Income:  How is the income of the ill spouse and the community spouse treated?

Medical assistance requires as much of the income of the institutionalized spouse as is necessary to pay medical expenses.  It will allow the recipient to keep $97 a month as a personal needs allowance.  This can go to purchase clothing, toiletries, haircuts, nail trimming, etc.  Medical assistance does not require the community spouse to contribute any of her income to pay medical expenses of her spouse.  If the community spouse has low income (below $1,992 per month) or high shelter expenses, Medical Assistance will allocate some of her spouse’s income to her to prevent her from becoming impoverished.

When are the couple’s assets valued?

When a married person applies for medical assistance, they fill out a form called an asset assessment.  They list all of their assets as of a certain date.  Oftentimes, the date to value the couple’s assets is considerably different than the date they apply for medical assistance.  The date in question is called the asset assessment date.  This date is the first date the ill spouse:

  1. was institutionalized for 30 consecutive days in a hospital, skilled nursing facility, or combination of the two, or
  2. had a Mn Choices screen, had been found to need a nursing home level of care, and began receiving home or community based services within 60 days of the screening

So, if John is now in a nursing home and his wife is applying for medical assistance, and he had a new knee inserted 5 years ago, and for this he was hospitalized for 5 days and he spent 26 days in a nursing home, the asset assessment date will be 5 years ago.

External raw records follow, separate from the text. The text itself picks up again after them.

(* ===== verification/SysInv.v ===== *)
(** * System calls leak nothing

    The reference count of every inode is what its holders account for: the open
    files, the current directory, and whoever else uses it; the count of every
    file is the number of descriptors for it.  Every system call of [File] keeps
    this accounting, gives back every lock it takes and closes every transaction
    it opens, on each of its error paths. *)

From S2P Require Import Prelude CStr Blocks Inode Dir File Quiet CsSys Holding.

Section Sys.
Context `{QO : QuietOps} `{VA : Variant}.

Section Fs.
Context (o : nat -> Z) (l0 : nat -> bool) (n0 : Z) (len : nat).
Local Notation holding := (holding o l0 n0 len).
Local Notation safe_iput := (@safe_iput o l0 n0 len H QO).
Local Notation safe_iunlockput := (@safe_iunlockput o l0 n0 len H QO).
Local Notation safe_dirlookup := (@safe_dirlookup o l0 n0 len H QO).
Local Notation safe_dirlink := (@safe_dirlink o l0 n0 len H QO).
Local Notation safe_namex := (@safe_namex o l0 n0 len H QO).
Local Notation safe_namei := (@safe_namei o l0 n0 len H QO).

(** the call gives back what it took *)
Definition nets {A} (m : M fsys A) : Prop := forall s, holding 0 [] [] s -> safe m s (fun _ => holding 0 [] []).

Lemma safe_end_op_last (Q : unit -> fsys -> Prop) s :
  holding 1 [] [] s -> (forall s', holding 0 [] [] s' -> Q tt s') -> safe end_op s Q.
Proof. intros Hh HQ. eapply (safe_end_op _ _ _ _ _ _ _ _ Hh). intros s' Hs. by apply HQ. Qed.

(** [end_op] and the result *)
Lemma nets_end {A} (a : A) s : holding 1 [] [] s -> safe (end_op ;; mret a) s (fun _ => holding 0 [] []).
Proof. intros Hh. apply safe_bind. eapply safe_end_op_last; [exact Hh|]. intros s' Hs. by step. Qed.

Lemma nets_put {A} (a : A) s ip : holding 1 [ip] [ip] s -> safe (iunlockput ip ;; end_op ;; mret a) s (fun _ => holding 0 [] []).
Proof.
  intros Hh. apply safe_bind. eapply safe_iunlockput; [exact Hh|done|done|]. intros s1 H1. by apply nets_end.
Qed.

Lemma safe_upd n rs ls s ip f (Q : unit -> fsys -> Prop) :
  holding n rs ls s -> (forall i, i_ref (f i) = i_ref i /\ i_locked (f i) = i_locked i) ->
  (forall s', holding n rs ls s' -> Q tt s') -> safe (upd_inode ip f) s Q.
Proof. intros Hh Hf HQ. eapply (safe_quiet _ _ _ _ _ _ _ _ Hh); [by apply quiet_upd_inode|]. intros [] s' Hs. by apply HQ. Qed.

Lemma safe_iupdate n rs ls s ip (Q : unit -> fsys -> Prop) :
  holding n rs ls s -> (forall s', holding n rs ls s' -> Q tt s') -> safe (iupdate ip) s Q.
Proof. intros Hh HQ. eapply (safe_quiet _ _ _ _ _ _ _ _ Hh); [apply quiet_iupdate|]. intros [] s' Hs. by apply HQ. Qed.

Lemma nets_link_bad ip s : holding 1 [ip] [] s -> safe (link_bad ip) s (fun _ => holding 0 [] []).
Proof.
  intros Hh. unfold link_bad. apply safe_bind. eapply safe_ilock; [exact Hh|]. intros s1 H1.
  apply safe_bind. eapply safe_upd; [exact H1|done|]. intros s2 H2. apply safe_bind. eapply safe_iupdate; [exact H2|]. intros s3 H3.
  by apply nets_put.
Qed.

Section Paths.
Context (cwd : nat).
Hypothesis Hcwd : (cwd < len)%nat.

Lemma nets_link old new : nets (sys_link cwd old new).
Proof using All.
  intros s Hh. unfold sys_link. destruct old as [old|]; [|by step]. destruct new as [new|]; [|by step].
  apply safe_bind. eapply (safe_begin_op _ _ _ _ _ _ _ _ Hh). intros s1 H1. apply safe_bind.
  eapply safe_namei; [done | exact H1 | intros s2 H2; by apply nets_end |]. intros ip s2 H2. apply safe_bind.
  eapply safe_ilock; [exact H2|]. intros s3 H3. unfold inode_at. step. destruct (_ =? _); [by apply nets_put|].
  apply safe_bind. eapply safe_upd; [exact H3|done|]. intros s4 H4. apply safe_bind. eapply safe_iupdate; [exact H4|]. intros s5 H5.
  apply safe_bind. eapply (safe_iunlock _ _ _ _ _ _ _ _ H5); [done|]. intros s6 H6. apply safe_bind. unfold nameiparent.
  eapply safe_namex; [done | exact H6 | intros s7 H7; by apply nets_link_bad |]. intros dp name s7 H7.
  apply safe_bind. eapply safe_ilock; [exact H7|]. intros s8 H8. step. step. apply safe_bind.
  assert (forall r s9, holding 1 [dp; ip] [dp] s9 ->
    safe (if r <? 0 then iunlockput dp ;; link_bad ip else iunlockput dp ;; iput ip ;; end_op ;; mret 0) s9 (fun _ => holding 0 [] [])) as Hend.
  { intros r s9 H9. destruct (r <? 0); apply safe_bind; (eapply safe_iunlockput; [exact H9|done|done|]); intros s10 H10.
    - by apply nets_link_bad.
    - apply safe_bind. eapply safe_iput; [exact H10|done|]. intros s11 H11. by apply nets_end. }
  destruct (negb _); [by apply (Hend (-1))|]. eapply safe_dirlink; [exact H8|]. intros r s9 H9. by apply Hend.
Qed.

What is the 5 year look back period?

The medical assistance rule is that anyone applying for medical assistance has to disclose any gifts made within 5 years of the application.  Does this mean there is a 5-year penalty?  No.  The penalty period for making gifts and the 5 – year lookback period are entirely separate periods.  For example, if you made a gift of $10,000 two years ago, and now apply for medical assistance, here is what happens:

  1. You must disclose the gift on the medical assistance application
  2. There will be a period of ineligibility because of the gift

The period of ineligibility will be $10,000 divided by the SAPSNF rate (currently $6,141).  The result (1.30 Months) will be the period of ineligibility.  However, that period will not start when you made the gift.  It will not start until the county finds that you are otherwise eligible, including the requirement that your assets are below asset limits

Can a lawyer help?

That depends.  If you are a single person and your available assets are already below $3,000, the only thing a lawyer could do is to fill out the forms for you.  You may be able to do this yourself.  If, however, you are a single person with more than $3,000 in available assets or you are a married person with more than $40,000 in available assets, a lawyer may well be able to help you.   A lawyer may be able to preserve some of your assets that you would not otherwise be able to keep.